Gehst du einfach nicht mehr hin, musst du dich nicht wundern, dass du vorerst dein restliches Geld nicht bekommst. Durch den Vertragsbruch bist du schadensersatzpflichtig. der Arbeitgeber kann dir also die Kosten für eine Ersatzkraft auferlegen.

Hi, eine Kündigung muß schriftlich erfolgen.

Du wirst ein Kündigungsfrist einhalten müssen. Die gesetzliche Frist wäre 4 Woche zum 15. oder zum Monatsende.
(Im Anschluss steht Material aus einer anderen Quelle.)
Lemma fieldwise_parseEnvironment fs path :
  Forall fieldwise (fst (parseEnvironment fs path)).
Proof.
  unfold parseEnvironment. destruct (load _); simpl; [|constructor].
  apply Forall_map, Forall_forall. intros [k v] _. auto with fieldwise_db.
Qed.

Lemma fieldwise_updateSummaryMetrics summary :
  Forall fieldwise (updateSummaryMetrics summary).
Proof. unfold updateSummaryMetrics. fieldwise_list. Qed.

Lemma fieldwise_history_loop items : forall i c,
  Forall fieldwise (fst (history_loop i items c)).
Proof.
  induction items as [|item rest IH]; intros i c; simpl; [constructor|].
  specialize (IH (S i) (if 0 <? Data_Failed item then c + 1 else c)).
  destruct (history_loop _ rest _) as [acts n]. simpl in *.
  fieldwise_list.
Qed.

Lemma fieldwise_historyStep fs path : Forall fieldwise (historyStep fs path).
Proof.
  unfold historyStep. destruct (parseHistoryTrend _ _) as [h|]; [|constructor].
  unfold updateHistoryMetrics. destruct (Nat.eqb _ _); [constructor|].
  pose proof (fieldwise_history_loop (Items h) 0%nat 0) as L.
  destruct (history_loop _ _ _) as [acts n]. simpl in L.
  apply Forall_app_2; [exact L|]. fieldwise_list.
Qed.

Lemma fieldwise_updateTestCaseMetrics tc :
  Forall fieldwise (updateTestCaseMetrics tc).
Proof.
  unfold updateTestCaseMetrics.
  repeat (apply Forall_cons_2; [auto with fieldwise_db|]). simpl.
  apply Forall_app_2.
  - apply Forall_map, Forall_forall. intros [status count] _. auto with fieldwise_db.
  - apply Forall_flat_map, Forall_forall. intros l _.
    destruct (isUsefulLabel _); fieldwise_list.
Qed.

Lemma fieldwise_testCaseLoop fs testFiles :
  Forall fieldwise (testCaseLoop fs testFiles).
Proof.
  unfold testCaseLoop. apply Forall_flat_map, Forall_forall. intros file _.
  destruct (parseTestCase fs file); [|constructor].
  apply fieldwise_updateTestCaseMetrics.
Qed.

Lemma fieldwise_testCaseStep fs path : Forall fieldwise (testCaseStep fs path).
Proof.
  unfold testCaseStep. destruct (Glob _ _); [|constructor].
  apply fieldwise_testCaseLoop.
Qed.

Lemma exec_fieldwise_local {A : Type} (p : Metrics -> A) (acts : list Action) :
  (forall a, fieldwise a -> local p a) ->
  Forall fieldwise acts -> local p (exec acts).
Proof. intros P F. apply exec_local. eapply Forall_impl; eauto. Qed.

(** ** The shape of a cycle *)

Lemma parseAllureReports_metrics fs now path st :
  metrics (fst (parseAllureReports fs now path st)) =
  exec (fst (parseAllureReports_body fs path)) (metrics st).
Proof.
  unfold parseAllureReports. destruct (parseAllureReports_body fs path). reflexivity.
Qed.

Lemma parseAllureReports_error fs now path st :
  snd (parseAllureReports fs now path st) = snd (parseAllureReports_body fs path).
Proof.
  unfold parseAllureReports. destruct (parseAllureReports_body fs path). reflexivity.
Qed.

(** The shape of a cycle that returns [nil]. *)
Lemma body_success fs path acts :
  parseAllureReports_body fs path = (acts, None) ->
  exists summary testFiles,
    parseSummary fs (Join [path; "widgets"; "summary.json"]) = inl summary /\
    Glob fs (Join [path; "data"; "test-cases"; "*.json"]) = inl testFiles /\
    acts = resetMetrics
           ++ fst (parseEnvironment fs (Join [path; "environment.json"]))
           ++ updateSummaryMetrics summary
           ++ historyStep fs path
           ++ testCaseLoop fs testFiles.
Proof.
  unfold parseAllureReports_body.
  destruct (parseSummary _ _) as [summary|err]; [|discriminate].
  destruct (Glob _ _) as [testFiles|err]; [|discriminate].
  intros [= <-]. eauto.
Qed.

(** A cycle whose summary loads, step by step. *)
Lemma exec_body_summary fs path summary m :
  parseSummary fs (Join [path; "widgets"; "summary.json"]) = inl summary ->
  exec (fst (parseAllureReports_body fs path)) m =
  exec (testCaseStep fs path)
    (exec (historyStep fs path)
       (exec (updateSummaryMetrics summary)
          (exec (fst (parseEnvironment fs (Join [path; "environment.json"])))
             (exec resetMetrics m)))).
Proof.
  intros Hsum. unfold parseAllureReports_body, testCaseStep. rewrite Hsum.
  destruct (Glob _ _); cbn [fst]; rewrite !exec_app; reflexivity.
Qed.

(** A cycle whose summary does not load. *)
Lemma exec_body_no_summary fs path err :
  parseSummary fs (Join [path; "widgets"; "summary.json"]) = inr err ->
  parseAllureReports_body fs path =
  (resetMetrics ++ fst (parseEnvironment fs (Join [path; "environment.json"])),
   Some (Errorf "summary parse failed" err)).
Proof. intros Hsum. unfold parseAllureReports_body. rewrite Hsum. reflexivity. Qed.

(** The registry once the summary has been published: the reset, the
    environment and the five calls of [updateSummaryMetrics]. *)
Lemma summary_published fs path summary m :
  let m' := exec (updateSummaryMetrics summary)
              (exec (fst (parseEnvironment fs (Join [path; "environment.json"])))
                 (exec resetMetrics m)) in
  testsTotal m' =
    <[["skipped"] := Float64.of_int (Skipped (Summary_Statistic summary))]>
    (<[["broken"] := Float64.of_int (Broken (Summary_Statistic summary))]>
    (<[["failed"] := Float64.of_int (Failed (Summary_Statistic summary))]>
    (<[["passed"] := Float64.of_int (Passed (Summary_Statistic summary))]> ∅)))
  /\ suiteDuration m' = (Float64.of_int (Time_Duration summary) / 1000)%float
  /\ flakyRatio m' = flakyRatio m.
Proof.
  intros m'. subst m'.
  set (m1 := exec (fst (parseEnvironment _ _)) (exec resetMetrics m)).
  assert (testsTotal m1 = ∅) as E.
  { unfold m1. rewrite exec_keeps by (apply parseEnvironment_keeps; kept). reflexivity. }
  assert (flakyRatio m1 = flakyRatio m) as F.
  { unfold m1. rewrite exec_keeps by (apply parseEnvironment_keeps; kept). reflexivity. }
  split; [|split].
  - simpl. unfold Prom.Set_. rewrite E. reflexivity.
  - reflexivity.
  - simpl. exact F.
Qed.

(** After the reset, what a cycle computes for a collector depends on the
    value of that collector only. *)
Lemma cycle_local {A : Type} (p : Metrics -> A) fs path summary x y :
  (forall a, fieldwise a -> local p a) ->
  p x = p y ->
  p (exec (testCaseStep fs path) (exec (historyStep fs path)
       (exec (updateSummaryMetrics summary)
          (exec (fst (parseEnvironment fs (Join [path; "environment.json"]))) x)))) =
  p (exec (testCaseStep fs path) (exec (historyStep fs path)
       (exec (updateSummaryMetrics summary)
          (exec (fst (parseEnvironment fs (Join [path; "environment.json"]))) y)))).
Proof.
  intros P E.
  apply (exec_fieldwise_local p _ P (fieldwise_testCaseStep fs path)).
  apply (exec_fieldwise_local p _ P (fieldwise_historyStep fs path)).
  apply (exec_fieldwise_local p _ P (fieldwise_updateSummaryMetrics summary)).
  apply (exec_fieldwise_local p _ P (fieldwise_parseEnvironment fs _)).
  exact E.
Qed.

(** ** The history trend and the flaky ratio *)

Lemma history_loop_count items : forall i c,
  snd (history_loop i items c) = c + Z.of_nat (points_with_failures items).
Proof.
  unfold points_with_failures.
  induction items as [|item rest IH]; intros i c; simpl; [lia|].
  specialize (IH (S i) (if 0 <? Data_Failed item then c + 1 else c)).
  destruct (history_loop _ rest _) as [acts n]. simpl in *. rewrite IH.
  destruct (0 <? Data_Failed item); simpl; lia.
Qed.

(** What [updateHistoryMetrics] does to the flaky ratio. *)
Lemma updateHistoryMetrics_flakyRatio history m :
  flakyRatio (exec (updateHistoryMetrics history) m) =
  match Items history with
  | [] => flakyRatio m
  | _ :: _ =>
    (Float64.of_int (Z.of_nat (points_with_failures (Items history)))
     / Float64.of_int (Z.of_nat (length (Items history))))%float
  end.
Proof.
  unfold updateHistoryMetrics.
  destruct (Items history) as [|item rest] eqn:E; [reflexivity|].
  change (Nat.eqb (length (item :: rest)) 0) with false. cbv iota.
  pose proof (history_loop_count (item :: rest) 0%nat 0) as C.
  destruct (history_loop 0 (item :: rest) 0) as [acts n]. simpl in C. subst n.
  rewrite exec_app. simpl. rewrite Z.add_0_l. reflexivity.
Qed.

Lemma updateHistoryMetrics_empty history m :
  Items history = [] -> exec (updateHistoryMetrics history) m = m.
Proof. unfold updateHistoryMetrics. intros ->. reflexivity. Qed.

Lemma historyStep_flakyRatio fs path m :
  flakyRatio (exec (historyStep fs path) m) =
  match parseHistoryTrend fs (Join [path; "widgets"; "history-trend.json"]) with
  | inl history =>
    match Items history with
    | [] => flakyRatio m
    | _ :: _ =>
      (Float64.of_int (Z.of_nat (points_with_failures (Items history)))
       / Float64.of_int (Z.of_nat (length (Items history))))%float
    end
  | inr _ => flakyRatio m
  end.
Proof.
  unfold historyStep. destruct (parseHistoryTrend _ _) as [history|]; [|reflexivity].
  apply updateHistoryMetrics_flakyRatio.
Qed.

(** The flaky ratio after a cycle whose summary loaded, whatever the glob did. *)
Lemma cycle_flakyRatio fs path summary m :
  parseSummary fs (Join [path; "widgets"; "summary.json"]) = inl summary ->
  flakyRatio (exec (fst (parseAllureReports_body fs path)) m) =
  flakyRatio (exec (historyStep fs path) m).
Proof.
  intros Hsum. rewrite (exec_body_summary _ _ _ _ Hsum).
  rewrite (exec_keeps flakyRatio) by (apply testCaseStep_keeps; kept).
  apply exec_local.
  - eapply Forall_impl; [apply fieldwise_historyStep|]. intros a Ha. apply Ha.
  - apply summary_published.
Qed.

(** ** The loops of [parseEnvironment] and [updateTestCaseMetrics] *)

(** The [for k, v := range env] loop of [parseEnvironment]. *)
Lemma environment_loop_lookup (l : list (string * string)) : forall m lvs,
  environmentInfo
    (exec (map (fun '(k, v) => on_environmentInfo (Prom.Set_ [k; v] 1%float)) l) m)
  !! lvs =
  if decide (lvs ∈ map (fun '(k, v) => [k; v]) l) then Some 1%float
  else environmentInfo m !! lvs.
Proof.
  induction l as [|[k v] l IH]; intros m lvs.
  - cbn [map]. destruct (decide _) as [E|E]; [inversion E | reflexivity].
  - cbn [map]. rewrite exec_cons, IH.
    change (environmentInfo (on_environmentInfo (Prom.Set_ [k; v] 1%float) m))
      with (<[[k; v] := 1%float]> (environmentInfo m)).
    rewrite lookup_insert.
    destruct (decide (lvs ∈ map _ l)) as [E1|E1], (decide (lvs ∈ _ :: _)) as [E2|E2],
      (decide ([k; v] = lvs)) as [E3|E3]; try reflexivity.
    + exfalso. apply E2. right. exact E1.
    + exfalso. apply E2. right. exact E1.
    + exfalso. inversion E2; subst; tauto.
    + exfalso. apply E2. subst lvs. left.
Qed.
Du willst dort nicht mehr arbeiten, also schreibe eine fristgerechte Kündigung.

Hast du schon Urlaub in Anspruch genommen oder sind evtl. Überstunden vorhanden? U.U. könnte eine Verrechnung mit der Kündigungsfrist  statt finden.

Vielleicht will der Arbeitgeber dich auch gar nicht mehr beschäftigen. Teilt dich nicht mehr ein und in ca. 4 Wochen bist du offiziell raus.

Einvernehmlich könnte auch ein Aufhebungsvertrag mit sofortiger Wirkung gemacht werden.

Rein rechtlich gesehen glaube ich nicht das du Grund genug zu einer fristlosen Kündigung hättest.

Die Kündigung kannst du übergeben oder per Einwurfeinschreiben versenden.

Auch ein Nebenjob unterliegt dem Arbeitsrecht und allen damit verbundenen Gesetzen.

Schau in deinem Arbeitsvertrag nach Angaben zur Kündigungsfrist.Wenn dort nichts vereinbart ist, dann gelten die gesetzlichen Kündigungsfristen nach § 622 Abs.:1 BGB.

Danach kannst du das Arbeitsverhältnis mit einer Frist von vier Wochen zum 15. oder zum Ende eines Kalendermonats kündigen.

Wenn du deine schriftlich Kündigung bis zum Freitag,16.10.2015 persönlich dem Arbeitgeber übergibst, kannst du zum 15.11. 2015 kündigen.

Beachte: die Kündigung muss schriftlich erfolgen.Die elektronische Form ist nicht zugelassen.

Auch bei Nebenjobs gibt es eine Kündigungsfrist.  Sieh in deinem Arbeitsvertrag nach wie lange die ist.  Wenn dort nicht alles so rund läuft würde ich das Schreiben abgeben und mir eine Bestätigung geben lassen-also eine Kopie mit Eingangsstempel. Eine Begründung musst du nicht angeben. 

Du kannst es ja in etwa so schreiben: ich kündige unter Einhaltung der Kündigungsfrist zum.... (je nach Frist), bzw.  kannst du auch schreiben zum ehestmöglichen Zeitpunkt

...und anschließend intensiv in Dich hineinhorchen, da die Umgangsweise Deiner Chefs sicherlich so starke psychische Belastungen für Dich darstellen, daß Du Dich erst einmal um Deine Wiedergenesung kümmern mußt... Dein Hausarzt kennt da bestimmt die besten Therapiemethoden.


Die Kündigung selbst darf nicht auf irgendeinem Zettel hinterlassen werden, sondern sollte nachweislich an die Verantwortlichen zugestellt werden, z.B. durch einen Einschreibebrief. Das kann aber ja parallel zu Deiner Erkrankung geschehen.